Comments by "Michael Wright" (@michaelwright2986) on "The Crazy Computations Inside Your Smartphone Cameras" video.
-
Some of the effects of computational photography used to be achieved with (less precise) chemical methods: you could enhance the sharpness of an image by controlling the dilution and frequency of agitation of the developer as it acted on the negative (enhanced sharpness (technically acuity) might be gained at the expense of fineness of detail, and that was a big thing in the 1960s. Doing this, and much more, digitally gives greater precision and control. At the moment, the basic happy snap from a phone camera is getting to the point where it looks a little over-processed--hyper-reality rather than reality.
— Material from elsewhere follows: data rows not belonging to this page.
Lemma sweep_run_unique (s : sweep_state) (h1 h2 : list point) :
  sweep_run s (Sweep h1 []) -> sweep_run s (Sweep h2 []) -> h1 = h2.
Proof.
  intro H. remember (Sweep h1 []) as f eqn:Ef. revert Ef.
  induction H as [s|s a f Hsa _ IH]; intros Ef H2.
  - subst s. inversion H2 as [|x y z Hr _]; subst; [reflexivity|].
    inversion Hr.
  - inversion H2 as [|x y z Hr Hrun]; subst.
    + inversion Hsa.
    + rewrite (sweep_rule_deterministic _ _ _ Hr Hsa) in Hrun. auto.
Qed.

(** The [while] condition, read on the shape of the stack. *)
Lemma must_pop_true (hull : list point) (p : point) :
  must_pop hull p = true ->
  exists below second top,
    hull = below ++ [second; top] /\ removelast hull = below ++ [second] /\
    orientation second top p <> 1%Z.
Proof.
  unfold must_pop. intro H.
  destruct (rev hull) as [|top [|second r]] eqn:E; try discriminate.
  apply (f_equal (@rev _)) in E. rewrite rev_involutive in E. simpl in E.
  rewrite <- app_assoc in E. simpl in E.
  exists (rev r), second, top. split; [exact E|]. split.
  - subst hull.
    change (rev r ++ [second; top]) with (rev r ++ [second] ++ [top]).
    rewrite app_assoc. apply removelast_last.
  - intro O. rewrite O in H. discriminate.
Qed.

Lemma must_pop_false (hull : list point) (p : point) :
  must_pop hull p = false ->
  forall below second top,
    hull = below ++ [second; top] -> orientation second top p = 1%Z.
Proof.
  unfold must_pop. intros H below second top ->.
  rewrite rev_app_distr in H. simpl in H.
  apply Z.eqb_eq. now destruct (orientation second top p =? 1)%Z.
Qed.

(** The inner loop leaves only when its condition is false, after popping
    according to the rule. *)
Lemma pop_while_run (fuel : nat) (hull : list point) (p : point)
  (rest : list point) :
  (length hull <= fuel)%nat ->
  sweep_run (Sweep hull (p :: rest)) (Sweep (pop_while fuel hull p) (p :: rest))
  /\ must_pop (pop_while fuel hull p) p = false.
Proof.
  revert hull. induction fuel as [|fuel IH]; intros hull Hlen.
  - destruct hull; [|simpl in Hlen; lia]. split; [constructor|reflexivity].
  - simpl. destruct (must_pop hull p) eqn:E.
    + destruct (must_pop_true _ _ E) as (below & second & top & Eh & Er & Ho).
      rewrite Er. destruct (IH (below ++ [second])) as [Hrun Hstop].
      { subst hull. rewrite !length_app in *. simpl in *. lia. }
      split; [|exact Hstop].
      eapply run_step; [|exact Hrun]. subst hull. now constructor.
    + split; [constructor|exact E].
Qed.

Lemma sweep_step_run (hull : list point) (p : point) (rest : list point) :
  sweep_run (Sweep hull (p :: rest)) (Sweep (sweep_step hull p) rest).
Proof.
  destruct (pop_while_run (length hull) hull p rest (le_n _)) as [Hrun Hstop].
  eapply sweep_run_trans; [exact Hrun|].
  eapply run_step; [|constructor]. constructor.
  now apply must_pop_false.
Qed.

Lemma fold_sweep_run (points hull : list point) :
  sweep_run (Sweep hull points) (Sweep (fold_left sweep_step points hull) []).
Proof.
  revert hull. induction points as [|p t IH]; intro hull; simpl.
  - constructor.
  - eapply sweep_run_trans; [apply sweep_step_run|apply IH].
Qed.

(** C5: on an input of at least three points, the hull returned by
    [graham_scan] is the final stack of the sweep over the angle-sorted
    sequence, started on the empty stack; it is the only stack on which the
    sweep can end. *)
Theorem graham_scan_sweep (points hull : list point) :
  (3 <= length points)%nat ->
  graham_scan points = hull <->
  sweep_run (Sweep [] (sorted_points points)) (Sweep hull []).
Proof.
  intro Hn. unfold graham_scan.
  destruct (Nat.ltb_spec (length points) 3) as [Hlt|_]; [lia|].
  split.
  - intros <-. apply fold_sweep_run.
  - intro H. eapply sweep_run_unique; [apply fold_sweep_run|exact H].
Qed.

Lemma graham_scan_sweep_witness :
  sweep_run (Sweep [] (sorted_points square_plus_centre))
            (Sweep (graham_scan square_plus_centre) []).
Proof.
  apply (graham_scan_sweep square_plus_centre (graham_scan square_plus_centre)).
  - simpl. lia.
  - reflexivity.
Defined.

(** ** Arithmetic on canonical rationals, through plain fractions *)

Lemma this_plus (a b : Qc) : (this (a + b) == this a + this b)%Q.
Proof. unfold Qcplus, Q2Qc. cbn [this]. apply Qred_correct. Qed.

Lemma this_mult (a b : Qc) : (this (a * b) == this a * this b)%Q.
Proof. unfold Qcmult, Q2Qc. cbn [this]. apply Qred_correct. Qed.

Lemma this_opp (a : Qc) : (this (- a) == - this a)%Q.
Proof. unfold Qcopp, Q2Qc. cbn [this]. apply Qred_correct. Qed.

Lemma this_minus (a b : Qc) : (this (a - b) == this a - this b)%Q.
Proof. unfold Qcminus. rewrite this_plus, this_opp. reflexivity. Qed.

Lemma this_zero : (this 0 == 0)%Q.
Proof. reflexivity. Qed.

Lemma this_eq (a b : Qc) : a = b <-> (this a == this b)%Q.
Proof.
  split; [intros ->; reflexivity|apply Qc_is_canon].
Qed.

Ltac qc_to_q :=
  rewrite ?Qcltb_lt, ?Qcltb_ge, ?Qceqb_eq, ?Qceqb_neq in *;
  rewrite ?this_eq in *;
  unfold Qclt, Qcle in *;
  repeat progress
    (rewrite ?this_minus, ?this_plus, ?this_mult, ?this_opp, ?this_zero in *).

(** ** The pivot is the lowest, then leftmost point *)

Lemma tuple_ltb_spec (a b : Qc * Qc) :
  tuple_ltb a b = true <->
  fst a < fst b \/ (fst a = fst b /\ snd a < snd b).
Proof.
  unfold tuple_ltb.
  now rewrite orb_true_iff, andb_true_iff, !Qcltb_lt, Qceqb_eq.
Qed.

Lemma tuple_ltb_false (a b : Qc * Qc) :
  tuple_ltb a b = false <->
  fst b < fst a \/ (fst a = fst b /\ snd b <= snd a).
Proof.
  unfold tuple_ltb.
  rewrite orb_false_iff, andb_false_iff, !Qcltb_ge, Qceqb_neq.
  qc_to_q. split; intro H.
  - destruct (Qeq_dec (this (fst a)) (this (fst b))); [right|left]; lra.
  - lra.
Qed.

Lemma tuple_ltb_trans (a b c : Qc * Qc) :
  tuple_ltb a b = true -> tuple_ltb b c = true -> tuple_ltb a c = true.
Proof.
  rewrite !tuple_ltb_spec. qc_to_q. intros H1 H2.
  destruct (Qeq_dec (this (fst a)) (this (fst c))); [right|left]; lra.
Qed.

Lemma tuple_ltb_le_trans (a b c : Qc * Qc) :
  tuple_ltb a b = true -> tuple_ltb c b = false -> tuple_ltb a c = true.
Proof.
  rewrite tuple_ltb_false, !tuple_ltb_spec. qc_to_q. intros H1 H2.
  destruct (Qeq_dec (this (fst a)) (this (fst c))); [right|left]; lra.
Qed.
I notice this when I compare results from my iPhone 13 Pro with the pix I get from "real" cameras with bigger sensors (and much less processing power). But I also like the phone look, most of the time. And you aren't doomed to have it. I haven't tried using the RAW images from my phone, because I'm not doing anything serious any more, but it's there on many makes of phones. What I would like is more ability to control the degree of processing, as you get on a stand-alone camera. Some control is there on phone cameras, but there could be more. But phone cameras are really the social equivalent of the box camera (or the Instamatic, like the little Rollei at the beginning of the video), and it's astonishing how technically capable they are. I would never have dreamed of taking a movie of a bumble bee enjoying itself in the flower of an artichoke, but it was a piece of cake with an iPhone SE (1st gen).